To celebrate, or make sense of, my newfound non-commute, I did what everyone who works from home does, which is furiously cleaned the apartment. Well, work-in-progress, but the kitchen's looking impressive. While scrubbing surfaces, I listened to the DoubleX Gabfest, Slate's women's show - this combination probably means whichever feminist credentials I gained last week are back to whichever probationary status.
Anyway, the Slate crew appear to think - contrary to recent complaints from feminists - that it's delightful that men still, in this day and age, propose marriage to women, always and without exception. Or, with exception, but when it's a woman who kneels down, we're apparently right in assuming that she's more into him than he is into her, and as we all know, relationships work better when it's the other way around. (Can't interest ever be, like, equal? Equal-ish? Isn't it usually?) Name-change isn't cool, because if you change your name you demolish your identity (yet somehow my professors and blog-readers, not to mention friends and relatives, continue to know who I am), nor are engagement rings (so bourgeois), but let's preserve the male proposal, because that's just how it must be for all eternity.
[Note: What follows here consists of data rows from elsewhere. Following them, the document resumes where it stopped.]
(** X15: [_ai_review] degrades without a request when the API key is missing
    or empty or the package is not installed. Otherwise it makes one request,
    whose user message carries the diff whole when it has at most
    [max_diff_chars] characters, and else its first [max_diff_chars]
    characters followed by the truncation notice; with a limit that is not
    negative at most [max_diff_chars + 37] characters of diff text are sent. A
    negative limit cuts that many characters off the end and always adds the
    notice. *)
Theorem ai_review_sends_bounded_diff :
  forall (env : ReviewEnv) (openai : option (ChatRequest -> api (option str)))
         (diff : str) (ai_cfg : AiConfig),
    let key := dict_get (OPENAI_API_KEY env) [] in
    let max_chars := dict_get (max_diff_chars ai_cfg) 60000%Z in
    (key = [] \/ openai = None ->
     _ai_review env openai diff ai_cfg = Returns None) /\
    (forall create,
        key <> [] -> openai = Some create ->
        exists request,
          _ai_review env openai diff ai_cfg = create request /\
          req_api_key request = key /\
          req_user request = user_content env (truncate_diff diff max_chars))
    /\
    ((Z.of_nat (length diff) <= max_chars)%Z ->
     truncate_diff diff max_chars = diff) /\
    ((0 <= max_chars < Z.of_nat (length diff))%Z ->
     truncate_diff diff max_chars
     = firstn (Z.to_nat max_chars) diff ++ DIFF_TRUNCATED) /\
    ((0 <= max_chars)%Z ->
     (Z.of_nat (length (truncate_diff diff max_chars)) <= max_chars + 37)%Z)
    /\
    ((max_chars < 0)%Z ->
     truncate_diff diff max_chars
     = firstn (length diff - Z.to_nat (- max_chars)) diff ++ DIFF_TRUNCATED).
Proof.
  intros env openai diff ai_cfg key max_chars.
  split; [|split; [|split; [|split; [|split]]]].
  - intros [Hkey | Hnone]; unfold _ai_review; fold key.
    + now rewrite Hkey.
    + rewrite Hnone; now destruct (negb (truthy key)).
  - intros create Hkey ->; unfold _ai_review; fold key.
    destruct key as [|c key'] eqn:Hk; [contradiction|].
    cbn [truthy negb]; eexists; split; [reflexivity|].
    split; reflexivity.
  - apply truncate_diff_short.
  - apply truncate_diff_long.
  - intros Hpos.
    destruct (Z_le_gt_dec (Z.of_nat (length diff)) max_chars) as [Hle|Hgt].
    + rewrite truncate_diff_short by assumption; lia.
    + rewrite truncate_diff_long by lia.
      rewrite length_app, length_firstn, truncated_marker_length; lia.
  - apply truncate_diff_negative.
Qed.

Lemma ai_review_sends_bounded_diff_witness :
  _ai_review
    {| OPENAI_API_KEY := Some []; PR_TITLE := None; PR_BODY := None |}
    (Some (fun _ => Fails)) (py "+++ b/a.py") 
    {| model := None; max_diff_chars := Some 4%Z; system_prompt := None |}
  = Returns None
  /\ truncate_diff (py "+++ b/a.py") 4 = py "+++ " ++ DIFF_TRUNCATED
  /\ truncate_diff (py "+++ b/a.py") (-4) = py "+++ b/" ++ DIFF_TRUNCATED
  /\ truncate_diff (py "+++ b/a.py") 10 = py "+++ b/a.py"
  /\ exists request,
       _ai_review
         {| OPENAI_API_KEY := Some (py "sk-1"); PR_TITLE := None;
            PR_BODY := None |}
         (Some (fun r => Returns (Some (req_model r)))) (py "+++ b/a.py")
         {| model := None; max_diff_chars := None; system_prompt := None |}
       = Returns (Some (req_model request))
       /\ req_api_key request = py "sk-1".
Proof.
  split; [|split; [|split; [|split]]].
  5: { destruct (@ai_review_sends_bounded_diff
                   {| OPENAI_API_KEY := Some (py "sk-1"); PR_TITLE := None;
                      PR_BODY := None |}
                   (Some (fun r => Returns (Some (req_model r))))
                   (py "+++ b/a.py")
                   {| model := None; max_diff_chars := None;
                      system_prompt := None |})
         as [_ [Hreq _]].
       destruct (Hreq (fun r => Returns (Some (req_model r))))
         as [request [Hcall [Hkey _]]];
         [discriminate | reflexivity |].
       exists request; split; [exact Hcall | exact Hkey]. }
  - apply (@ai_review_sends_bounded_diff
             {| OPENAI_API_KEY := Some []; PR_TITLE := None;
                PR_BODY := None |}).
    left; reflexivity.
  - apply (@ai_review_sends_bounded_diff
             {| OPENAI_API_KEY := None; PR_TITLE := None; PR_BODY := None |}
             None (py "+++ b/a.py")
             {| model := None; max_diff_chars := Some 4%Z;
                system_prompt := None |}).
    cbn; lia.
  - apply (@ai_review_sends_bounded_diff
             {| OPENAI_API_KEY := None; PR_TITLE := None; PR_BODY := None |}
             None (py "+++ b/a.py")
             {| model := None; max_diff_chars := Some (-4)%Z;
                system_prompt := None |}).
    cbn; lia.
  - apply (@ai_review_sends_bounded_diff
             {| OPENAI_API_KEY := None; PR_TITLE := None; PR_BODY := None |}
             None (py "+++ b/a.py")
             {| model := None; max_diff_chars := Some 10%Z;
                system_prompt := None |}).
    cbn; lia.
Defined.

(** ** The summary comment *)

Lemma str_eqb_eq (a b : str) : str_eqb a b = true <-> a = b.
Proof.
  revert b; induction a as [|x a IH]; intros [|y b]; cbn [str_eqb];
    try (split; [discriminate | discriminate]); [tauto|].
  rewrite andb_true_iff, N.eqb_eq, IH.
  split; [intros [-> ->]; reflexivity | intros H; injection H; auto].
Qed.

Lemma contains_marker_body (text : str) :
  contains GithubClient.marker (GithubClient.body_with_marker text) = true.
Proof. apply contains_prefix, startswith_app. Qed.

(** X16: [post_pr_comment] keeps one summary comment: it makes a new comment
    only when no listed comment holds the marker; otherwise it updates the
    first comment that holds it. The text that it writes holds the marker
    itself, so once a summary comment is listed every later call updates and
    never adds. *)
Theorem post_pr_comment_updates_in_place :
  forall (comments : list GithubClient.Comment) (text : str),
    let holds c :=
      contains GithubClient.marker (dict_get (GithubClient.body c) []) in
    (Forall (fun c => holds c = false) comments ->
     GithubClient.post_pr_comment comments text
     = GithubClient.Post (GithubClient.body_with_marker text)) /\
    (forall before c after,
        comments = before ++ c :: after ->
        Forall (fun c' => holds c' = false) before ->
        holds c = true ->
        GithubClient.post_pr_comment comments text
        = GithubClient.Patch (GithubClient.id c)
                             (GithubClient.body_with_marker text)) /\
    (forall before c after earlier,
        comments = before ++ c :: after ->
        GithubClient.body c
        = Some (GithubClient.body_with_marker earlier) ->
        exists cid,
          GithubClient.post_pr_comment comments text
          = GithubClient.Patch cid (GithubClient.body_with_marker text)).
Proof.
  intros comments text holds.
  assert (Hfirst : forall before c after new_body,
             Forall (fun c' => holds c' = false) before ->
             holds c = true ->
             GithubClient.upsert (before ++ c :: after) new_body
             = GithubClient.Patch (GithubClient.id c) new_body).
  { intros before c after new_body Hbefore Hc.
    induction Hbefore as [|b bs Hb _ IH]; cbn [app GithubClient.upsert].
    - unfold holds in Hc; now rewrite Hc.
    - unfold holds in Hb; now rewrite Hb. }
  assert (Hany : forall cs new_body,
             Exists (fun c => holds c = true) cs ->
             exists cid,
               GithubClient.upsert cs new_body
               = GithubClient.Patch cid new_body).
  { intros cs new_body Hex.
    induction cs as [|c cs IH]; [inversion Hex|].
    cbn [GithubClient.upsert]; fold (holds c).
    destruct (holds c) eqn:Hc; [eexists; reflexivity|].
    apply IH; inversion Hex; [congruence | assumption]. }
  split; [|split].
  - intros Hnone; unfold GithubClient.post_pr_comment.
    induction Hnone as [|c cs Hc _ IH]; [reflexivity|].
    cbn [GithubClient.upsert]; unfold holds in Hc; now rewrite Hc.
  - intros before c after -> Hbefore Hc.
    now apply Hfirst.
  - intros before c after earlier -> Hbody.
    apply Hany, Exists_app; right; left.
    unfold holds; rewrite Hbody; apply contains_marker_body.
Qed.

Lemma post_pr_comment_updates_in_place_witness :
  GithubClient.post_pr_comment
    [ {| GithubClient.id := 7; GithubClient.body := None |} ] (py "report")
  = GithubClient.Post (GithubClient.body_with_marker (py "report"))
  /\ GithubClient.post_pr_comment
       [ {| GithubClient.id := 7; GithubClient.body := None |};
         {| GithubClient.id := 9;
            GithubClient.body :=
              Some (GithubClient.body_with_marker (py "report")) |} ]
       (py "new report")
     = GithubClient.Patch 9 (GithubClient.body_with_marker (py "new report")).
Proof.
  split.
  - apply post_pr_comment_updates_in_place.
    repeat constructor.
  - apply (proj1 (proj2 (post_pr_comment_updates_in_place
                           [ {| GithubClient.id := 7;
                                GithubClient.body := None |};
                             {| GithubClient.id := 9;
                                GithubClient.body :=
                                  Some (GithubClient.body_with_marker
                                          (py "report")) |} ]
                           (py "new report")))
             [ {| GithubClient.id := 7; GithubClient.body := None |} ]
             {| GithubClient.id := 9;
                GithubClient.body :=
                  Some (GithubClient.body_with_marker (py "report")) |}
             []).
    + reflexivity.
    + repeat constructor.
    + reflexivity.
Defined.

Lemma icon_check_mark (result : str) :
  Summary._icon result = CHECK_MARK <-> result = py "success".
Proof.
  unfold Summary._icon, Summary._STATUS_ICONS; cbn [Summary.lookup].
  destruct (str_eqb result (py "success")) eqn:Hs.
  - apply str_eqb_eq in Hs; subst; split; reflexivity.
  - assert (Hne : result <> py "success").
    { intros H; apply str_eqb_eq in H; congruence. }
    destruct (str_eqb result (py "failure"));
      [split; [discriminate | contradiction]|].
    destruct (str_eqb result (py "cancelled"));
      [split; [discriminate | contradiction]|].
    destruct (str_eqb result (py "skipped"));
      split; solve [discriminate | contradiction].
Qed.

(** X17: the summary passes exactly when every gate shows the check mark: the
    exit code is 0 if and only if the three results are all "success", which
    is when the three icons are check marks; a result that is missing from the
    environment, skipped or cancelled makes the exit code 1. *)
Theorem summary_passes_iff_all_success :
  forall env : Summary.Env,
    let hygiene := dict_get (Summary.HYGIENE_RESULT env) (py "unknown") in
    let jira := dict_get (Summary.JIRA_RESULT env) (py "unknown") in
    let review := dict_get (Summary.REVIEW_RESULT env) (py "unknown") in
    (snd (Summary.run env) = 0%Z \/ snd (Summary.run env) = 1%Z) /\
    (snd (Summary.run env) = 0%Z <->
     Summary.HYGIENE_RESULT env = Some (py "success") /\
     Summary.JIRA_RESULT env = Some (py "success") /\
     Summary.REVIEW_RESULT env = Some (py "success")) /\
    (snd (Summary.run env) = 0%Z <->
     Summary._icon hygiene = CHECK_MARK /\
     Summary._icon jira = CHECK_MARK /\
     Summary._icon review = CHECK_MARK).
Proof.
  intros env hygiene jira review.
  assert (Hcode : snd (Summary.run env) = 0%Z <->
                  hygiene = py "success" /\ jira = py "success"
                  /\ review = py "success").
  { unfold Summary.run; fold hygiene jira review; cbn [forallb snd].
    rewrite <- !str_eqb_eq.
    destruct (str_eqb hygiene (py "success")),
             (str_eqb jira (py "success")),
             (str_eqb review (py "success")); cbn [andb];
      split; intros H; try discriminate H; try tauto;
      repeat split; destruct H as [H1 [H2 H3]]; discriminate. }
  assert (Hget : forall o : option str,
             dict_get o (py "unknown") = py "success" <->
             o = Some (py "success")).
  { intros [v|]; cbn [dict_get]; split; intros H;
      solve [now subst | injection H; auto | discriminate H]. }
  split; [|split].
  - unfold Summary.run; cbn [snd].
    destruct (forallb _ _); auto.
  - rewrite Hcode; subst hygiene jira review; now rewrite !Hget.
  - rewrite Hcode, !icon_check_mark; tauto.
Qed.

(** ** The verdict, continued *)

(** X18: the verdict depends on the findings alone, and only on which findings
    there are: the AI summary never changes it (also when its text asks for
    changes), the order of the findings does not matter, and more findings
    never turn a request for changes into a comment. *)
Theorem verdict_depends_on_findings_only :
  forall (issues issues' more : list str) (ai_summary ai_summary' : option str),
    event (build_review issues ai_summary)
    = event (build_review issues ai_summary') /\
    exit_code (build_review issues ai_summary)
    = exit_code (build_review issues ai_summary') /\
    (Permutation issues issues' ->
     event (build_review issues ai_summary)
     = event (build_review issues' ai_summary)) /\
    (event (build_review issues ai_summary) = REQUEST_CHANGES ->
     event (build_review (issues ++ more) ai_summary) = REQUEST_CHANGES /\
     event (build_review (more ++ issues) ai_summary) = REQUEST_CHANGES).
Proof.
  intros issues issues' more ai ai'.
  destruct (build_review_event issues ai) as [He Hc].
  destruct (build_review_event issues ai') as [He' Hc'].
  split; [congruence|]; split; [congruence|]; split.
  - intros Hperm.
    destruct (build_review_event issues' ai) as [Hp _].
    rewrite He, Hp; unfold has_errors.
    now rewrite (existsb_permutation _ Hperm).
  - intros Hreq; rewrite He in Hreq.
    destruct (has_errors issues) eqn:Herr; [|discriminate].
    destruct (build_review_event (issues ++ more) ai) as [-> _].
    destruct (build_review_event (more ++ issues) ai) as [-> _].
    unfold has_errors in *; rewrite !existsb_app, Herr.
    now rewrite orb_true_r.
Qed.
Actually, this arrangement strikes me as consistent. If we're to believe that heterosexual romance thrives on the framework that he's more into her than vice versa, it makes sense that the woman would not change her name, or proudly march around with a bauble from her dude. She can give or take marriage and commitment, because she's not at all clingy, she can give or take him, she's an adventurous, exciting woman of the world, and aw shucks this goddess deigned to give a mere mortal like Mr. Schlub here 5% of her attention. But then it's not really feminism making the woman more independent, and it's not even a genuine independence, so much as an elaborate performance of playing hard to get.